Sabtu, 06 April 2013

Sipele Begu/Perbegu - Agama awal Suku Karo


I. Latar belakang.

 Sejarah suku Karo
Dalam buku Adat Karo, Darwan Prints menjelaskan sejarah etnis Karo dengan membaginya dalam 3 zaman yaitu Pra sejarah, zaman Hindu-Budha dan kerajaan Haru. Namun kelompok hanya akan memaparkan jaman Pra sejarah dan Hindu Budha, karena untuk keberadaan kerajaan Haru masih menjadi diskusi kapankah kerajaan ini muncul.
Etnis Karo merupakan percampuran dari ras Proto Melayu dengan ras Negroid (negrito).

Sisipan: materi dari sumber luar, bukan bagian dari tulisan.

(** [unquoteBytes] between the quotes; every turn takes at least one byte. *)
Fixpoint unquote_from (fuel : nat) (l : bytes) : option bytes :=
  match fuel, l with
  | _, [] => Some []
  | 0%nat, _ => None
  | S fuel, c :: rest =>
      if decide (c = bslash) then
        match rest with
        | [] => None
        | e :: rest =>
            if decide (e = "u"%char) then
              '(r, rest) ← escaped_rune rest;
              out ← unquote_from fuel rest; Some (encodeRune r ++ out)
            else
              x ← simple_escape e;
              out ← unquote_from fuel rest; Some (x :: out)
        end
      else if bool_decide (c = dquote) || (code c <? 32) then None
      else
        let d := decodeRune l in
        out ← unquote_from fuel (drop d.2 l); Some (encodeRune d.1 ++ out)
  end.

Definition unquote (l : bytes) : option bytes := unquote_from (length l) l.

(** ** The scanner *)

Definition is_ws (c : ascii) : bool :=
  (code c =? 32) || (code c =? 9) || (code c =? 13) || (code c =? 10).

Fixpoint skip_ws (l : bytes) : bytes :=
  match l with
  | [] => []
  | c :: rest => if is_ws c then skip_ws rest else l
  end.

Inductive sstate := SNormal | SEscape | SHex (n : nat).

Definition push (c : ascii) (r : option (bytes * bytes)) : option (bytes * bytes) :=
  '(raw, rest) ← r; Some (c :: raw, rest).

(** The bytes up to the closing quote, and what follows it. *)
Fixpoint scan_string (st : sstate) (l : bytes) : option (bytes * bytes) :=
  match l with
  | [] => None
  | c :: rest =>
      match st with
      | SNormal =>
          if decide (c = dquote) then Some ([], rest)
          else if decide (c = bslash) then push c (scan_string SEscape rest)
          else if code c <? 32 then None
          else push c (scan_string SNormal rest)
      | SEscape =>
          if decide (c = "u"%char) then push c (scan_string (SHex 3) rest)
          else if decide (c ∈ dquote :: str "bfnrt\/") then push c (scan_string SNormal rest)
          else None
      | SHex n =>
          match hexval c, n with
          | None, _ => None
          | Some _, 0%nat => push c (scan_string SNormal rest)
          | Some _, S n => push c (scan_string (SHex n) rest)
          end
      end
  end.
(* ===== verification/JsonText.v ===== *)
(** * JSON texts: torn and indented

    A strict prefix of a printed object is no JSON text, so that a torn record
    of a log is recognised; and the indented form [json.MarshalIndent] writes
    reads back as the value that was written. *)

From S2P Require Import Prelude GoStrings Utf8 Json.
From Stdlib Require Import Ascii.
Import Json.
Local Open Scope Z_scope.

Module JsonText.

Abbreviation bytes := (list ascii).

(** ** A value does not depend on what follows it *)

Lemma skip_ws_app l c r x : skip_ws l = c :: r → skip_ws (l ++ x) = c :: r ++ x.
Proof.
  induction l as [|d l IH]; [done|]. cbn [app skip_ws]. destruct (is_ws d); [exact IH|].
  by intros [= <- <-].
Qed.

Lemma literal_app lit j l v rest x :
  literal lit j l = Some (v, rest) → literal lit j (l ++ x) = Some (v, rest ++ x).
Proof.
  unfold literal, GoStrings.has_prefix. case_bool_decide as Hp; [|done]. intros [= <- <-].
  assert (length lit ≤ length l)%nat.
  { rewrite <-Hp at 1. rewrite length_take. lia. }
  rewrite take_app_le, bool_decide_true by done. by rewrite drop_app_le.
Qed.

Definition is_num (v : json) : bool := match v with JNum _ => true | _ => false end.

(** With more fuel and more text the parsers give the same values; a number at
    the end of the text could go on. *)
Lemma parse_more fuel :
  (∀ fuel' d l v rest x, (fuel ≤ fuel')%nat → value fuel d l = Some (v, rest) →
     is_num v = false ∨ rest ≠ [] → value fuel' d (l ++ x) = Some (v, rest ++ x)) ∧
  (∀ fuel' d l ms rest x, (fuel ≤ fuel')%nat → members fuel d l = Some (ms, rest) →
     members fuel' d (l ++ x) = Some (ms, rest ++ x)) ∧
  (∀ fuel' d l es rest x, (fuel ≤ fuel')%nat → elements fuel d l = Some (es, rest) →
     elements fuel' d (l ++ x) = Some (es, rest ++ x)).
Proof.
  induction fuel as [|fuel (IHv & IHm & IHe)]; [done|].
  split_and!; intros [|fuel'] d l v rest x Hf Hp; try lia; cbn [value members elements] in *.
  - intros Hn. destruct (skip_ws l) as [|c r] eqn:Hl; [done|]. rewrite (skip_ws_app _ _ _ x Hl).
    repeat case_decide; try (by apply (literal_app _ _ (c :: r) _ _ x)).
    + apply bind_Some in Hp as ([raw r'] & Hs & Hp). simplify_eq.
      by rewrite (scan_string_app _ _ x _ _ Hs).
    + destruct (maxNestingDepth <=? d); [done|].
      destruct (skip_ws r) as [|c' r'] eqn:Hr; [done|]. rewrite (skip_ws_app _ _ _ x Hr).
      case_decide; [by simplify_eq|]. apply bind_Some in Hp as ([ms r''] & Hs & Hp). simplify_eq.
      by rewrite (IHm fuel' _ _ _ _ x ltac:(lia) Hs).
    + destruct (maxNestingDepth <=? d); [done|].
      destruct (skip_ws r) as [|c' r'] eqn:Hr; [done|]. rewrite (skip_ws_app _ _ _ x Hr).
      case_decide; [by simplify_eq|]. apply bind_Some in Hp as ([es r''] & Hs & Hp). simplify_eq.
      by rewrite (IHe fuel' _ _ _ _ x ltac:(lia) Hs).
    + apply bind_Some in Hp as ([lit r'] & Hs & Hp). simplify_eq. destruct Hn as [|Hn]; [done|].
      change (c :: r ++ x) with ((c :: r) ++ x).
      by rewrite (scan_number_app _ x _ _ Hs (or_introl Hn)).
  - destruct (skip_ws l) as [|c r] eqn:Hl; [done|]. rewrite (skip_ws_app _ _ _ x Hl).
    case_decide; [|done]. apply bind_Some in Hp as ([key r1] & Hs & Hp).
    rewrite (scan_string_app _ _ x _ _ Hs). cbn [mbind option_bind].
    destruct (skip_ws r1) as [|c1 r2] eqn:Hr1; [done|]. rewrite (skip_ws_app _ _ _ x Hr1).
    case_decide; [|done]. apply bind_Some in Hp as ([w r3] & Hv & Hp).
    destruct (skip_ws r3) as [|c3 r4] eqn:Hr3; [done|].
    rewrite (IHv fuel' _ _ _ _ x ltac:(lia) Hv) by (right; by intros ->).
    cbn [mbind option_bind]. rewrite (skip_ws_app _ _ _ x Hr3).
    case_decide; [|case_decide; by simplify_eq]. apply bind_Some in Hp as ([ms r5] & Hm & Hp).
    simplify_eq. by rewrite (IHm fuel' _ _ _ _ x ltac:(lia) Hm).
  - apply bind_Some in Hp as ([w r3] & Hv & Hp).
    destruct (skip_ws r3) as [|c3 r4] eqn:Hr3; [done|].
    rewrite (IHv fuel' _ _ _ _ x ltac:(lia) Hv) by (right; by intros ->).
    cbn [mbind option_bind]. rewrite (skip_ws_app _ _ _ x Hr3).
    case_decide; [|case_decide; by simplify_eq]. apply bind_Some in Hp as ([ms r5] & Hm & Hp).
    simplify_eq. by rewrite (IHe fuel' _ _ _ _ x ltac:(lia) Hm).
Qed.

Percampuran ini disebut umang. Hal ini terungkap dalam legenda Raja Aji Nembah yang menikah dengan putri umang. Umang tinggal dalam gua dan sampai sekarang masih dapat dilihat bekas-bekas kehidupan umang di beberapa tempat. Pada abad 1 Masehi terjadi migrasi orang India Selatan yang beragama Hindu ke Indonesia termasuk ke Sumatera. Mereka memperkenalkan aksara Sansekerta dan Pallawa dan agama Hindu. Pengaruh mereka masih tampak dalam kepercayaan Karo. Beberapa diantaranya adalah Perwujudan Tuhan dalam tiga bentuk. Pada abad ke 5 M terjadi pula gelombang migrasi india yang memperkenalkan agama Budha dan tulisan Nagari. TL. Sinar menyatakan bahwa Tulisan Nagari akan menjadi cikal aksara Batak, Melayu, dan Jawa kuno .
Dari sejarah ini kita ketahui bahwa suku Karo berasal dari percampuran proto Melayu dan Negroid yang kemudian disebut umang. Suku Karo mengalami banyak gelombang migrasi. Yang pertama adalah migrasi India-Hindu yang menganut agama Hindu dan gelombang kedua adalah India-Budha yang memperkenalkan agama Budha. Maka tidak heran bila sistem kepercayaan dan sistem masyarakat dipengaruhi oleh Hindu dan Budha.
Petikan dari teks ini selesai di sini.